Same problem here, I called tivo support and was told it is a known issue. They still don't have a ETA, so please call and let them know your affected too. It's the stream itself, it happens on 3 of my PC's and different browsers too.


----------



## Dulanic (Dec 15, 2015)

Called again today to check the status and SAME story... known issue, no ETA. I kind of got pissed on the phone and all I got told was Sorry.


----------



## jrtroo (Feb 4, 2008)

Have you rebooted everything? Including Tivo, router/switches, etc?


----------



## JBDragon (Jan 4, 2004)

I've tried everything I can think of and it still doesn't work. In Chrome it kind of starts playing but the resolution looks like crap and the video just stops and all i can hear is the audio, and it's jumping around. It's completely worthless. I normally watch a lot on my computer so it's a huge issue for me!!!

I have no luck trying any other browser. I've rebooted everything. I tried re-setup of the Tivo Stream and that went just fine. I plays perfect on my iPad 3. I'd rather watch on my much larger 24" 16x10 computer display. I've tried installing a updated video driver. Uninstalling a few app's. making sure Windows 10 Pro has all the updates. I'm out of idea's. I guess I'll have to call TIVO when I have time.


----------



## moyekj (Jan 24, 2006)

You have to make sure you have updated Flash player (which generally is not built into browser). I posted version I'm using that's working for me in conjunction with Firefox.


----------



## JBDragon (Jan 4, 2004)

moyekj said:


> You have to make sure you have updated Flash player (which generally is not built into browser). I posted version I'm using that's working for me in conjunction with Firefox.
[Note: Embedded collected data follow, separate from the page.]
(* ===== verification/RunStoreLife.v ===== *)
(** * The run store: life of a run

    A run starts with [Create], evolves by interleaved steps, may be killed
    at any of them and reopened from the files it left.  In every state of
    such a life committed records are on stable storage, and reopening
    succeeds and loses no record. *)

From S2P Require Import Prelude GoText RunStoreTypes RunStore RunStoreOpen RunStoreInv RunStoreCrash RunStoreAppend RunStoreRecover RunStoreSteps.
From Stdlib Require Import Ascii.

Section Life.
Context `{Hc : Codec}.

(** Runs that [Create] or [Open] returned. *)
Inductive started : run -> Prop :=
| started_create io ctx ctxFlush newRoot newRecord now h r :
    str_ok (Workflow h) = true -> ValidID newRecord = true ->
    Create io ctx ctxFlush newRoot newRecord now h = Ok r -> started r
| started_open r0 w dir r :
    started r0 -> rtc step (World r0 None) w ->
    dir ≡ₚ listing 0 (files_of (wrun w)) -> Z.of_nat (length dir) <= 10 ^ 8 ->
    Open good_open (RunID (header (wrun w))) dir = Ok r -> started r.

(** Runs in use, between any two steps of the operations on them. *)
Definition live (w : world) : Prop := exists r, started r /\ rtc step (World r None) w.

Context {Hl : CodecLaws}.

Lemma listing_length si files : length (listing si files) = length files.
Proof. revert si. induction files as [|c files IH]; intros si; simpl; [done|]. by rewrite IH. Qed.

Lemma created_world io newRecord h r out :
  str_ok (Workflow h) = true -> ValidID newRecord = true -> ValidID (RunID h) = true ->
  HVersion h = 1 -> Workflow h <> ""%string -> ValidID (Root h) = true ->
  appendLocked io [root_fact newRecord h] (Some h) true (with_header h newRun) = (r, Ok out) ->
  WorldInv (World r None) /\ records r = [newRecord] /\ header r = h /\ nodes r = {[Root h := root_node h]}
  /\ check false r = None.
Proof.
  intros H1 H2 H3 H4 H5 H6 Ha.
  pose proof (appendLocked_grows _ _ _ _ _ _ _ _ (rep_newRun h) Ha) as Hg.
  destruct (create_append _ _ _ _ _ H1 H2 H3 H4 H5 H6 Ha) as (d & HI & Hcm & Hck & Hr & Hh & Hn).
  split_and!; [|done..]. pose proof Hg as (_ & G2 & G3 & _).
  split; simpl.
  - exists [[d]], []. split; apply HI.
  - intros _. by exists [[d]].
  - eapply (grows_durable_le (with_header h newRun)); [|done]. intros i s. simpl. by rewrite lookup_nil.
  - rewrite G2, G3. simpl. split; [done|lia].
  - rewrite Hcm. lia.
  - done.
  - by eapply inv_recovers.
Qed.

Lemma reopened_world img r :
  Inv img r -> committed r = 0 -> segments r = synced_segment <$> img -> syncedSegments r = 0 ->
  dirEntries r = 0%nat -> WorldInv (World r None).
Proof.
  intros HI Hcm Hs Hsy Hde. split; simpl; rewrite ?Hcm, ?Hsy, ?Hde.
  - exists img, []. split; apply HI.
  - intros _. by exists img.
  - intros i s Hi. rewrite Hs, list_lookup_fmap in Hi. destruct (img !! i); [|done]. injection Hi as <-. simpl. lia.
  - split; [done|lia].
  - lia.
  - done.
  - by eapply inv_recovers.
Qed.

(** [Open] after a kill in world [w]. *)
Lemma Open_world w dir :
  WorldInv w -> dir ≡ₚ listing 0 (files_of (wrun w)) -> Z.of_nat (length dir) <= 10 ^ 8 ->
  exists r, Open good_open (RunID (header (wrun w))) dir = Ok r /\ WorldInv (World r None)
    /\ header r = header (wrun w) /\ records (wrun w) `prefix_of` records r
    /\ (forall id loc, ids (wrun w) !! id = Some loc -> ids r !! id = Some loc)
    /\ committed r = len (records r) /\ check false r = None.
Proof.
  intros HW Hp Hb. destruct (wi_recover _ HW) as (img & rx & Hrc & Hh & Hpre & Hids).
  assert (Hlen : Z.of_nat (length (files_of (wrun w))) <= 10 ^ 8).
  { apply Permutation_length in Hp. rewrite listing_length in Hp. lia. }
  rewrite <- Hh.
  destruct (Open_recoverable img _ rx dir Hrc Hp Hlen) as (r & Ho & Hi & HI & Hcm & Hck & rb & Hf & HIb & C1 & C2 & C3 & C4).
  exists r. apply index_of_fields in Hi as (Eh & _ & _ & Eid & _ & Er).
  split_and!; [done| |done|by rewrite Er|by rewrite Eid|done|done].
  apply flush_steps in Hf. eapply world_inv_steps; [exact Hf|]. by eapply reopened_world.
Qed.

Lemma create_cases io ctx ctxFlush newRoot newRecord now h r :
  Create io ctx ctxFlush newRoot newRecord now h = Ok r ->
  exists h' r1 out, fill_header newRoot now h = Ok h' /\ ValidID (RunID h) = true
    /\ appendLocked (cr_append io) [root_fact newRecord h'] (Some h') true (with_header h' newRun) = (r1, Ok out)
    /\ Flush (cr_flush io) ctxFlush r1 = (r, None).
Proof.
  unfold Create. intros Hcr. destruct ctx; [done|]. cbn [guard_err mbind result_bind] in Hcr.
  destruct (ValidID (RunID h)); [|done]. cbn [guard_err mbind result_bind] in Hcr.
  destruct (fill_header newRoot now h) as [h'|] eqn:Eh; [|done]. cbn [mbind result_bind] in Hcr.
  destruct (cr_mkroot io); [done|]. destruct (cr_mkrun io); [|done..].
  destruct (cr_mkstate io); [done|]. destruct (cr_mkblobs io); [done|]. destruct (cr_lock io); [done|].
  cbn [guard_err mbind result_bind] in Hcr.
  destruct (appendLocked _ _ _ _ _) as [r1 [out|]] eqn:Ea; [|done].
  destruct (Flush (cr_flush io) ctxFlush r1) as [r2 [e|]] eqn:Ef; [done|].
  destruct (cr_ancestors io); [done|]. destruct (cr_marker io); [done|]. destruct (cr_rename io); [done|].
  destruct (cr_syncdir io); [done|]. cbn [guard_err mbind result_bind] in Hcr. injection Hcr as ->.
  by exists h', r1, out.
Qed.

Lemma started_world r : started r -> WorldInv (World r None).
Proof.
  induction 1 as [io ctx ctxFlush newRoot newRecord now h r Hw Hid Hcr|r0 w dir r Hs IH Hsteps Hp Hb Ho].
  - apply create_cases in Hcr as (h' & r1 & out & Hfill & Hrid & Ha & Hf).
    destruct (fill_header_ok _ _ _ _ Hfill) as (E1 & E2 & E3 & E4 & E5).
    eapply created_world in Ha as (HW & _); try done; [|by rewrite E3|by rewrite E2|by rewrite E3].
    apply flush_steps in Hf. by eapply world_inv_steps.
  - assert (HW : WorldInv w) by (by eapply world_inv_steps).
    destruct (Open_world w dir HW Hp Hb) as (r' & Ho' & HW' & _). rewrite Ho in Ho'. by injection Ho' as ->.
Qed.

Lemma live_world w : live w -> WorldInv w.
Proof. intros (r & Hs & Hw). by eapply world_inv_steps; [|apply started_world]. Qed.

(** ** Properties *)

(** C1: in every live state of a run, whatever the interleaving of appends,
    node creations and syncs and whatever system calls failed, each record
    the run reports as committed is on stable storage: its whole frame reads
    back from the synced bytes of a segment whose name is synced too. *)
Theorem committed_durable w k id :
  live w -> Z.of_nat k < committed (wrun w) -> records (wrun w) !! k = Some id -> stored (wrun w) id.
Proof. intros Hlive. exact (wi_committed _ (live_world w Hlive) k id). Qed.

(** C4: a run killed in any live state, even in the middle of a failed
    write, opens again: [Open] succeeds on the files in any listing order,
    cuts a torn frame, keeps the header and every record already in the
    index (committed or not) in its place and at its location, and commits
    all of them. *)
Theorem reopen_keeps_records w dir :
  live w -> dir ≡ₚ listing 0 (files_of (wrun w)) -> Z.of_nat (length dir) <= 10 ^ 8 ->
  exists r, Open good_open (RunID (header (wrun w))) dir = Ok r
    /\ header r = header (wrun w) /\ records (wrun w) `prefix_of` records r
    /\ (forall id loc, ids (wrun w) !! id = Some loc -> ids r !! id = Some loc)
    /\ committed r = len (records r) /\ check false r = None.
Proof.
  intros Hlive Hp Hb. destruct (Open_world w dir (live_world w Hlive) Hp Hb) as (r & H1 & _ & H2).
  by exists r.
Qed.

(** C5: an append is all or nothing: whatever its system calls return, the
    index in memory after it is the old one or the old one with the whole
    batch installed, and the files it leaves reopen to one of these two;
    after success they reopen to the index in memory. *)
Theorem append_all_or_nothing io facts r fl r' res dir :
  live (World r fl) -> check false r = None -> Forall admissible facts ->
  appendLocked io facts None false r = (r', res) ->
  dir ≡ₚ listing 0 (files_of r') -> Z.of_nat (length dir) <= 10 ^ 8 ->
  exists ro, Open good_open (RunID (header r)) dir = Ok ro
    /\ match res with
       | Ok _ => index_of ro = index_of r'
           /\ (r' = r \/ exists recs, added r false facts recs /\ batch_index r r' recs)
       | Err _ => index_of r' = index_of r
           /\ (index_of ro = index_of r \/ exists recs, added r false facts recs /\ batch_index r ro recs)
       end.
Proof.
  intros Hlive Hck Hadm Ha Hp Hb.
  assert (Hpz : poison r = None) by (unfold check in Hck; by repeat case_match).
  destruct (wi_inv _ (live_world _ Hlive) Hpz) as [img HI]. simpl in HI.
  assert (Hlen : Z.of_nat (length (files_of r')) <= 10 ^ 8).
  { apply Permutation_length in Hp. rewrite listing_length in Hp. lia. }
  assert (Hopen : forall img' rx, header rx = header r -> Recoverable img' (files_of r') rx ->
    exists ro, Open good_open (RunID (header r)) dir = Ok ro /\ index_of ro = index_of rx).
  { intros img' rx Hh Hrc. rewrite <- Hh.
    destruct (Open_recoverable img' _ rx dir Hrc Hp Hlen) as (ro & Ho & Hi & _). by exists ro. }
  assert (Hbatch : forall rx recs, batch_index r rx recs -> header rx = header r).
  { intros rx recs (si & off & (-> & _)%index_of_fields). apply install_all_header. }
  pose proof (appendLocked_cases _ _ _ _ _ _ _ HI (or_introl eq_refl) Hadm Ha) as Hcases. destruct res as [out|e].
  - destruct Hcases as (Hor & (img' & HI') & _). destruct (Hopen img' r') as (ro & Ho & Hi).
    + destruct Hor as [->|(recs & _ & Hbi)]; [done|by eapply Hbatch].
    + by apply inv_recoverable.
    + by exists ro.
  - destruct Hcases as [->|(Hix & _ & _ & _ & img' & rx & Hrc & Hor)].
    + destruct (Hopen img r eq_refl (inv_recoverable _ _ HI)) as (ro & Ho & Hi). exists ro. auto.
    + destruct (Hopen img' rx) as (ro & Ho & Hi); [|done|].
      * destruct Hor as [(-> & _)%index_of_fields|(recs & _ & Hbi)]; [done|by eapply Hbatch].
      * exists ro. split_and!; [done|done|]. destruct Hor as [Hor|(recs & Hadd & si & off & Hbi)]; [left; congruence|].
        right. exists recs. split; [done|]. exists si, off. congruence.
Qed.
End Life.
I hate FLASH, one of the reasons I use Chrome as it's been built in, it's much less of a security risk. But just for you I installed the newest version of Firefox and the newest version of FLASH and gave it a try. NOPE! Still screwed up. It played slightly better, but the video was crap and it was skipping. It was slightly better then Chrome, the same as Internet Explorer and it doesn't play at all with the Edge browser. That's 4 web browser is poor results on what is a fast custom built computer.

It wasn't long ago that I had ZERO problems. It played just fine. Windows 10 is up to date. Everything is the NEWEST version. Again, it plays just fine on my iPad!!! That's over Wifi, not a wired Gigabit connection. Great it's working for YOU, but it's not for me. It's not on my end. I'm going to have to call TIVO I guess when I can find time and see what's going on.


----------



## Dulanic (Dec 15, 2015)

moyekj said:


> You have to make sure you have updated Flash player (which generally is not built into browser). I posted version I'm using that's working for me in conjunction with Firefox.


This issue is not just around the browser or flash. Some streams have a software issue that started a month ago. This happens across ALL of my PC's and even mobile devices.


----------



## Dulanic (Dec 15, 2015)

JBDragon said:


> Great it's working for YOU, but it's not for me. It's not on my end. I'm going to have to call TIVO I guess when I can find time and see what's going on.


PLEASE call Tivo, there seems to be 0 priority around this issue. I've called pissed off many times and am getting nothing but they are working on it...


----------



## JBDragon (Jan 4, 2004)

Dulanic said:


> PLEASE call Tivo, there seems to be 0 priority around this issue. I've called pissed off many times and am getting nothing but they are working on it...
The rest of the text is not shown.